Edge impulse with Esp32-Cam project

barnareds · August 11, 2023, 4:23pm

Hello, I am doing an Esp32-Cam car project and I would like to add object detection to it. The car does a live stream to the web. Is it possible to combine the two? Has it been done with edge impulse?
Thank you for any help.

shawn_edgeimpulse · August 11, 2023, 4:48pm

Hi @barnareds,

Edge Impulse is built around doing live inference locally on your device (e.g. doing inference on the ESP32). If you’d like to perform inference using an Internet endpoint (i.e. for faster inference with larger models), I recommend checking out other services, such as AWS SageMaker or Microsoft Azure.

EDIT: you can combine the two, but you will need to both 1) run inference locally on your device (e.g. by deploying a trained model with Edge Impulse) and 2) send raw data to a cloud endpoint.

barnareds · August 12, 2023, 10:51am

I will run the stream on the device’s local network, is that what you mean by run inference locally on my device? What does send raw data to a cloud endpoint mean?
I appreciate the help very much.

shawn_edgeimpulse · August 12, 2023, 4:15pm

Hi @barnareds,

Apologies if you already know these terms, but I’ll review them here just in case:

“Inference” means to apply a trained ML model–the model accepts new, unseen data and provides results (e.g. a classification, regression, or anomaly prediction) for you to use in your application.

“Locally” means on-device, without needing to send or stream the data elsewhere.

“Cloud endpoint” is a web API that you can call (usually with something like the REST or MQTT protocol) to have a server on the Internet perform some action for you.

Edge Impulse trains machine learning models to be deployed to your microcontroller or other small, low-powered device. You then perform inference on those small devices without the need for an internet connection. Note that this often means you must make compromises in the size and performance of your machine learning model. Do not expect YOLOv5 object detection to run at 30 fps on an ESP32–the ESP32 does not even have enough memory to hold/run YOLOv5. You can, however, run smaller, lightweight models, such as FOMO and small instances of MobileNetv2 SSD. But, you will compromise on accuracy.

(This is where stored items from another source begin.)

(** The scenario of the spec, run on the sample level in ticks of half a
    second: the [open] event queued for time 2 is dispatched in the fifth
    tick, when the clock reads 2, and in no other; the door's [onOpen] and
    [onFullyOpen] events follow in the same and in the next drain. *)
Example relay_opens_door_after_two_seconds :
  match Entities.Sample.ticks 7 10 (Q2Qc (1 # 2))
          (Entities.fire Entities.Sample.Entity Entities.Sample.relay
             Entities.Sample.level "") with
  | Done (es, logs) =>
    (map (λ e, (Entities.inputName (Entities.action e), Entities.value e)) <$> logs)
    = [ []; []; []; [];
        [("open", ""); ("add", "1"); ("trigger", "")];
        [("add", "5"); ("trigger", ""); ("trigger", "")];
        [] ] ∧
    Entities.outputQueue es = []
  | _ => False
  end.
Proof. vm_compute. split; reflexivity. Qed.

(** ** Shape draws *)

Section DrawFacts.

Import J3D.

Variable modelView : mat4.
Variable sis : ShapeInstanceState.

Lemma keeps_tail x table j : keeps (x :: table) (S j) ↔ keeps table j.
Proof. done. Qed.

(** The table update touches neither the calls nor the statistic, and it
    leaves alone every slot before its starting position and every slot
    whose table entry keeps it. *)
Lemma updateMatrixTable_keeps table i0 nu st nu' st' :
  updateMatrixTable modelView sis table i0 nu st = Done (nu', st') →
  gfx st' = gfx st ∧ drawCallCount st' = drawCallCount st ∧
  length (u_PosMtx st') = length (u_PosMtx st) ∧
  ∀ k, (k < i0)%nat ∨ ((i0 ≤ k)%nat ∧ keeps table (k - i0)) →
       u_PosMtx st' !! k = u_PosMtx st !! k ∧
       posMtxVisibility st' !! k = posMtxVisibility st !! k.
Proof.
  revert i0 nu st. induction table as [|x table IH]; intros i0 nu st; simpl.
  - by intros [= <- <-].
  - destruct (x =? 65535) eqn:Hx.
    + intros H. apply IH in H as (Hg & Hd & Hl & Hk).
      split; [done|]. split; [done|]. split; [done|].
      intros k [Hlt|[Hge Hkeep]]; apply Hk; [left; lia|].
      destruct (decide (k = i0)) as [->|Hne]; [left; lia|].
      right. split; [lia|].
      replace (k - i0)%nat with (S (k - S i0)) in Hkeep by lia.
      by apply keeps_tail in Hkeep.
    + destruct (lookupZ (matrixArray sis) x) as [posMtx|]; [|done].
      destruct (lookupZ (matrixVisibility sis) x) as [vis|]; [|done].
      destruct (u_PosMtx st !! i0) eqn:Hslot; [|done].
      intros H. apply IH in H as (Hg & Hd & Hl & Hk). simpl in *.
      split; [done|]. split; [done|].
      split; [by rewrite Hl, length_insert|].
      intros k Hcase.
      assert (k ≠ i0) as Hne.
      { intros ->. destruct Hcase as [?|[_ Hkeep]]; [lia|].
        rewrite Nat.sub_diag in Hkeep. apply Z.eqb_neq in Hx.
        destruct Hkeep as [Hk0|Hk0]; simpl in Hk0; congruence. }
      destruct (Hk k) as [H1 H2].
      { destruct Hcase as [Hlt|[Hge Hkeep]]; [left; lia|].
        right. split; [lia|].
        replace (k - i0)%nat with (S (k - S i0)) in Hkeep by lia.
        by apply keeps_tail in Hkeep. }
      rewrite H1, H2. by rewrite !list_lookup_insert_ne by done.
Qed.

(** An entry that is not the sentinel overwrites its slot with the model
    view matrix times the weight entry's matrix. *)
Lemma updateMatrixTable_writes table i0 nu st nu' st' j matrixIndex :
  updateMatrixTable modelView sis table i0 nu st = Done (nu', st') →
  table !! j = Some matrixIndex → matrixIndex ≠ 0xFFFF →
  ∃ posMtx, lookupZ (matrixArray sis) matrixIndex = Some posMtx ∧
            u_PosMtx st' !! (i0 + j)%nat = Some (mat4_mul modelView posMtx).
Proof.
  revert i0 nu st j.
  induction table as [|x table IH]; intros i0 nu st j; simpl; [done|].
  destruct j as [|j]; simpl.
  - intros H [= ->] Hne. apply Z.eqb_neq in Hne. rewrite Hne in H.
    destruct (lookupZ (matrixArray sis) matrixIndex) as [posMtx|]; [|done].
    destruct (lookupZ (matrixVisibility sis) matrixIndex) as [vis|]; [|done].
    destruct (u_PosMtx st !! i0) eqn:Hslot; [|done].
    apply updateMatrixTable_keeps in H as (_ & _ & _ & Hk).
    exists posMtx. split; [done|]. rewrite Nat.add_0_r.
    destruct (Hk i0) as [-> _]; [left; lia|]. simpl.
    apply list_lookup_insert_eq.
    by apply lookup_lt_Some in Hslot.
  - intros H Hj Hne. replace (i0 + S j)%nat with (S i0 + j)%nat by lia.
    destruct (x =? 65535); [by eapply IH|].
    destruct (lookupZ (matrixArray sis) x) as [posMtx|]; [|done].
    destruct (lookupZ (matrixVisibility sis) x) as [vis|]; [|done].
    destruct (u_PosMtx st !! i0); [|done].
    by eapply IH.
Qed.

(** A draw leaves alone every slot that all of its packets keep. *)
Lemma drawPackets_keeps packets p nu st st' i :
  Forall (λ packet, keeps (matrixTable packet) i) packets →
  drawPackets modelView sis packets p nu st = Done st' →
  u_PosMtx st' !! i = u_PosMtx st !! i ∧
  posMtxVisibility st' !! i = posMtxVisibility st !! i.
Proof.
  intros Hall. revert p nu st.
  induction Hall as [|packet packets Hkeep _ IH]; intros p nu st; simpl.
  - by intros [= <-].
  - destruct (updateMatrixTable _ _ _ _ _ _) as [[nu1 st1]| |] eqn:Htable;
      simpl; [|done..].
    apply updateMatrixTable_keeps in Htable as (_ & _ & _ & Hk).
    destruct (Hk i) as [Hm Hv].
    { right. split; [lia|]. by rewrite Nat.sub_0_r. }
    destruct (frustumCull _).
    + by intros [= <-].
    + intros H. apply IH in H as [H1 H2]. rewrite H1, H2.
      by destruct nu1.
Qed.

(** The packet loop returns at the first packet after whose table update
    every slot is outside the frustum: neither that packet nor any later one
    is drawn, and the draw call statistic is not advanced. A packet with a
    slot that is not outside is drawn, after which the loop goes on. *)
Lemma drawPackets_step packet packets p nu st nu' st' :
  updateMatrixTable modelView sis (matrixTable packet) 0 nu st = Done (nu', st') →
  (frustumCull (posMtxVisibility st') = true →
   drawPackets modelView sis (packet :: packets) p nu st = Done st') ∧
  (frustumCull (posMtxVisibility st') = false →
   drawPackets modelView sis (packet :: packets) p nu st =
     drawPackets modelView sis packets (S p) false
       (call (DrawSimple p)
          (if nu' then call (BindPacketParams (u_PosMtx st')) st' else st'))).
Proof. intros H. simpl. rewrite H. simpl. by split; intros ->. Qed.

(** C6. A matrix-table entry equal to the sentinel leaves its slot as it
    was: a draw all of whose packets keep slot [i] (by the sentinel, or by
    having no entry there) returns with the slot unchanged, matrix and
    visibility; a slot written by a packet and kept by all later packets of
    the draw holds what that packet wrote; and only an entry that is not the
    sentinel writes, namely the model view matrix times the matrix of the
    weight entry it names. *)
Theorem sentinel_keeps_slot (packets : list Packet) (p : nat) (nu : bool)
    (st st' : DrawState) (i : nat) :
  drawPackets modelView sis packets p nu st = Done st' →
  (Forall (λ packet, keeps (matrixTable packet) i) packets →
   u_PosMtx st' !! i = u_PosMtx st !! i ∧
   posMtxVisibility st' !! i = posMtxVisibility st !! i) ∧
  (∀ packet later matrixIndex,
     packets = packet :: later →
     matrixTable packet !! i = Some matrixIndex → matrixIndex ≠ 0xFFFF →
     Forall (λ packet, keeps (matrixTable packet) i) later →
     ∃ posMtx, lookupZ (matrixArray sis) matrixIndex = Some posMtx ∧
               u_PosMtx st' !! i = Some (mat4_mul modelView posMtx)) ∧
  (∀ table i0 nu0 st0 nu1 st1 j,
     updateMatrixTable modelView sis table i0 nu0 st0 = Done (nu1, st1) →
     (table !! j = Some 0xFFFF →
      u_PosMtx st1 !! (i0 + j)%nat = u_PosMtx st0 !! (i0 + j)%nat) ∧
     (u_PosMtx st1 !! (i0 + j)%nat ≠ u_PosMtx st0 !! (i0 + j)%nat →
      ∃ matrixIndex, table !! j = Some matrixIndex ∧ matrixIndex ≠ 0xFFFF)).
Proof.
  intros Hdraw. split; [|split].
  - intros Hall. by eapply drawPackets_keeps.
  - intros packet later matrixIndex -> Hentry Hne Hlater. simpl in Hdraw.
    destruct (updateMatrixTable _ _ _ _ _ _) as [[nu1 st1]| |] eqn:Htable;
      simpl in Hdraw; [|done..].
    destruct (updateMatrixTable_writes _ _ _ _ _ _ _ _ Htable Hentry Hne)
      as (posMtx & Hm & Hslot).
    exists posMtx. split; [done|]. simpl in Hslot.
    destruct (frustumCull _).
    + by injection Hdraw as <-.
    + apply (drawPackets_keeps _ _ _ _ _ i Hlater) in Hdraw as [-> _].
      by destruct nu1.
  - intros table i0 nu0 st0 nu1 st1 j Htable.
    apply updateMatrixTable_keeps in Htable as (_ & _ & _ & Hk).
    assert (keeps table j → u_PosMtx st1 !! (i0 + j)%nat
                            = u_PosMtx st0 !! (i0 + j)%nat) as Hkeep.
    { intros Hkeep. apply Hk. right. split; [lia|].
      by replace (i0 + j - i0)%nat with j by lia. }
    split.
    + intros Hs. apply Hkeep. by right.
    + intros Hchanged. destruct (table !! j) as [matrixIndex|] eqn:Hj.
      * exists matrixIndex. split; [done|]. intros ->.
        apply Hchanged, Hkeep. by right.
      * exfalso. apply Hchanged, Hkeep. by left.
Qed.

The alternative is to stream your camera data to a more powerful computer somewhere else. This could be a PC, laptop, or Raspberry Pi on your local network. Or, it could be a powerful GPU server somewhere on the internet (in the “cloud”). When you stream your data, you must tell your data where to go. The server location, protocol, and credentials are known as an “endpoint.” The endpoint is where you send your raw data, and you will get inference results back over the network (or internet).

If you want to try performing inference locally on your ESP32 (without streaming your raw video feed) and OK with lower accuracy, then Edge Impulse is a great choice to train and deploy your model.

If you want to stream your raw video feed over a local network to perform inference on a more powerful, personal computer, then you would want to set up a local endpoint using something like Roboflow or .NET core. You can still train and deploy a model with Edge Impulse, but TensorFlow and PyTorch are also great (as are any number of other ML frameworks out there).

If you want to stream your raw video feed over the Internet to use powerful GPU clusters and servers, then you will need something like AWS SageMaker or Microsoft Azure to deploy/host your model and provide an endpoint where you stream your data to. This post by Microsoft does a great job at explaining how cloud endpoints for ML work.

MMarcial · August 13, 2023, 12:40am

@barnareds I thought the video stream was coming from the internet. So I initially thought Shawn was saying to point the ESP at your computer monitor showing the video stream and have the ESP make predictions and then trigger some event.

barnareds · August 13, 2023, 6:06pm

@shawn_edgeimpulse Thank you very much. I am in school and trying to get into all of this so your good explanation helps a lot. I will try to run inference locally on my device with edge impulse and at the same time stream the Esp32cam video. I’ll try this by combining both codes.